When the nurse is assessing a 2-day-old newborn and suspects Down syndrome, what factors would lead to this assessment? Select all that apply. A) Flat facial profile B) Downward slant to the eyes C) Large tongue compared to mouth D) Simian crease E) Epicanthal folds F) Rigid joints

Ans: A, C, D, E Common clinical manifestations of Down syndrome include flat facial profile, upward slant to the eyes (oblique palpebral fissures), tongue that is large in comparison to the mouth size, simian, crease, epicanthal folds, and loose joints.

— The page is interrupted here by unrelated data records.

Definition reap_why (s : Session) (now : N) : option string :=
  if SESSION_MAX_MS <=? saturating_sub now (ss_opened_ms s) then Some "expired"
  else if SESSION_LEASE_MS <=? saturating_sub now (ss_renewed_ms s) then Some "agent_gone"
  else None.

Definition reap_session (now : N) (e : Eng) : Eng :=
  match st_session (e_st e) with
  | None => e
  | Some s =>
      match reap_why s now with
      | None => e
      | Some why => log (Append (session_line s "ended" (Some why) now)) (set_session None e)
      end
  end.

Definition session_open (id_ : string) (src : Source) (now : N) (e : Eng)
    : Eng * result value SessionError :=
  let e := reap_session now e in
  match st_session (e_st e), st_active (e_st e) with
  | Some s, _ => (e, Err (SessionBusy (doing_session s now)))
  | None, Some t => (e, Err (SessionBusy (doing t now)))
  | None, None =>
      let s := {| ss_id := id_; ss_source := src; ss_opened_ms := now; ss_renewed_ms := now |} in
      (log (Append (session_line s "opened" None now)) (set_session (Some s) e),
       Ok (obj [("session", jstr id_); ("max_ms", jnat SESSION_MAX_MS);
                ("lease_ms", jnat SESSION_LEASE_MS)]))
  end.

Definition session_renew (id_ : string) (now : N) (e : Eng) : Eng * result value SessionError :=
  let e := reap_session now e in
  match st_session (e_st e) with
  | Some s =>
      if decide (ss_id s = id_)
      then (set_session (Some (s <| ss_renewed_ms := now |>)) e,
            Ok (obj [("session", jstr id_);
                     ("left_ms", jnat (saturating_sub SESSION_MAX_MS
                                         (saturating_sub now (ss_opened_ms s))))]))
      else (e, Err SessionGone)
  | None => (e, Err SessionGone)
  end.

Definition session_close (id_ : string) (res : option string) (now : N) (e : Eng)
    : Eng * result () SessionError :=
  let e := reap_session now e in
  match st_session (e_st e) with
  | Some s =>
      if decide (ss_id s = id_)
      then (log Kick (log (Append (session_line s "closed" res now)) (set_session None e)), Ok ())
      else (e, Err SessionGone)
  | None => (e, Err SessionGone)
  end.

Definition session_gate (action_ : string) (id_ : option string) (now : N) (e : Eng)
    : Eng * result () SessionError :=
  let e := reap_session now e in
  let step := bool_decide (action_ ∈ SESSION_STEPS) in
  let optional := bool_decide (action_ ∈ SESSION_OPTIONAL) in
  match st_session (e_st e) with
  | Some s =>
      if bool_decide (Some (ss_id s) = id_) && (step || optional)
      then (set_session (Some (s <| ss_renewed_ms := now |>)) e, Ok ())
      else if step || optional || bool_decide (action_ ∈ SESSION_BLOCKS)
      then (e, Err (SessionBusy (doing_session s now)))
      else (e, Ok ())
  | None => if step then (e, Err SessionGone) else (e, Ok ())
  end.
End Engine.
Lemma revert_going t t' n : going t -> revert t = (t', Ok n) -> going t'.
Proof.
  intros [Hb Hf] Hr. pose proof (begun_step t UserReverts Hb eq_refl) as Hb'.
  cbn in Hb'. rewrite Hr in Hb'. split; [done|].
  unfold revert in Hr. destruct (phase t) eqn:Hp, (intent t); try done.
  cbn in Hr. by injection Hr as <- _.
Qed.

Lemma begun_new cfg boot env q op inherit old sim conn now :
  going (submit_txn cfg boot env q op inherit old sim conn now).
Proof.
  split; [|done]. split; [|done]. unfold submit_txn.
  eexists _, now, [BeginApply], _. reflexivity.
Qed.

Lemma submit_check_none q op now e : submit_check q op now e = None ->
  st_find (e_st e) op now = None /\ st_session (e_st e) = None
  /\ forall t, st_active (e_st e) = Some t -> overridable t q = true.
Proof.
  unfold submit_check. destruct (st_find _ _ _); [done|]. destruct (st_session _); [done|].
  destruct (st_active _) as [t|]; [|done]. destruct (overridable t q) eqn:E; [|done].
  intros _. split_and!; [done|done|]. by intros u [= <-].
Qed.

Lemma submit_begin_ok cfg boot env q op r now e : eng_ok e ->
  eng_ok (submit_begin cfg boot env q op r now e).1.
Proof.
  intros Hok. unfold submit_begin. destruct (capture r) as [[[old sim] conn]|]; [|done].
  destruct (submit_check q op now e) eqn:Ec; [done|].
  apply submit_check_none in Ec as (_ & Hs & _). cbn [fst]. apply log_ok, persist_ok.
  set (e1 := cancel_active Reason.Superseded e).
  assert (Hp1 : eng_pre e1) by (by apply cancel_active_pre, ok_pre).
  assert (Hf1 : forall t, st_active (e_st e1) = Some t -> Phase.is_final (phase t) = true).
  { intros t. cbn. destruct (st_active (e_st e)); [|done]. cbn. intros [= <-]. apply cancel_final. }
  destruct (retire_pre e1 Hp1 Hf1) as (Hp2 & Ha2 & Hs2).
  pose proof (begun_new cfg boot env q op (rollback_to <$> st_active (e_st e)) old sim conn now)
    as [Hb Hf].
  split.
  - apply set_active_pre; [done| |done]. by rewrite Hs2.
  - intros t. cbn. by intros [= <-].
Qed.

Lemma submit_done_ok cfg q op r now e : eng_ok e -> eng_ok (submit_done cfg q op r now e).1.1.
Proof.
  intros Hok. unfold submit_done.
  match goal with |- context [live op ?x] => set (e1 := x) end.
  assert (Hok1 : eng_ok e1) by (subst e1; case_match; [by apply log_ok|done]).
  clearbody e1. destruct (live op e1) as [t|] eqn:El; cbn [fst].
  - apply persist_ok. eapply set_live_ok; [done|done|]. apply applied_going. by eapply live_begun.
  - by apply log_ok, persist_ok.
Qed.
Lemma calm_retire own op e : calm own op e (retire e).
Proof.
  unfold retire. destruct (st_active (e_st e)) as [t|] eqn:E; [|apply calm_refl]. split; cbn.
  - rewrite rollbacks_app. change (rollbacks op [_]) with 0%nat. lia.
  - by eexists.
  - intros H. apply saved_first_app; [done|by constructor].
  - done.
  - intros t'. unfold disk. cbn. destruct (e_store e) as [d|]; cbn; [|auto].
    destruct (f_writes d); cbn; auto.
  - by apply attempt_writes.
Qed.

Lemma calm_finish own op cfg now e : calm own op e (finish_active cfg now e).
Proof.
  unfold finish_active. destruct (is_some_and _ _); [|apply calm_refl].
  eapply calm_trans; [|apply calm_publish]. eapply calm_trans; [apply calm_retire|apply calm_clear].
Qed.

Lemma calm_persist own op cfg now force e : calm own op e (persist cfg now force e).
Proof.
  unfold persist. destruct (publish_st cfg now e) as [Hst Hsto].
  destruct (st_active (e_st e)) as [t|] eqn:E; [|apply calm_publish].
  destruct (Phase.is_final (phase t)); [apply calm_clear|].
  destruct (force || _); [|apply calm_publish].
  eapply calm_trans; [apply calm_publish|].
  eapply calm_trans; [apply (calm_save own op t); by rewrite Hst|].
  set (e1 := _ <| e_store ::= save t |>).
  apply calm_same with (ext := [SaveTxn t]); [done..|]. by constructor.
Qed.

Lemma calm_cancel_finish own op cfg now why e :
  calm own op e (finish_active cfg now (cancel_active why e)).
Proof. eapply calm_trans; [apply calm_cancel|apply calm_finish]. Qed.


(** Sections that touch neither the transaction, its file nor the device. *)
Lemma calm_still own op e e' :
  st_active (e_st e') = st_active (e_st e) -> disk e' = disk e -> writes e' = writes e ->
  e_log e' = e_log e -> calm own op e e'.
Proof. intros Ha Hd Hw Hl. apply calm_same with (ext := []); rewrite ?app_nil_r; done. Qed.

Lemma calm_then_log own op x e e' : calm own op e e' -> is_write x = false ->
  calm own op e (log x e').
Proof. intros H Hx. eapply calm_trans; [exact H|by apply calm_log]. Qed.

Lemma calm_then_publish own op cfg now e e' : calm own op e e' -> calm own op e (publish cfg now e').
Proof. intros H. eapply calm_trans; [exact H|apply calm_publish]. Qed.

Lemma calm_fold_log {A} own op (f : A -> Effect) l : (forall r, is_write (f r) = false) ->
  forall e e', calm own op e e' -> calm own op e (fold_left (fun e r => log (f r) e) l e').
Proof.
  intros Hf. induction l as [|x l IH]; intros e e' H; cbn; [done|].
  apply IH. by apply calm_then_log.
Qed.
#[export] Hint Resolve calm_refl calm_publish calm_log calm_clear calm_cancel calm_retire calm_finish
  calm_persist calm_cancel_finish calm_then_log calm_then_publish : engine.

A nursing instructor is preparing a class discussion on the benefits and drawbacks associated with genetic advances and the Human Genome Project. What would the instructor address as a potential problem? A) Early detection possibilities B) Risk profiling C) Focus on causes D) Rapid diagnosis

Ans: B Although current and potential applications of the Human Genome Project to health care are numerous, risk profiling presents a potential problem. Risk profiling based on an individual's unique genetic makeup can be used to tailor prevention, treatment, and ongoing management of health conditions, but it will raise issues associated with client privacy and confidentiality related to workplace discrimination and access to health insurance. Early detection possibilities, focus on causes, and rapid diagnosis are benefits to the information gained from the Human Genome Project.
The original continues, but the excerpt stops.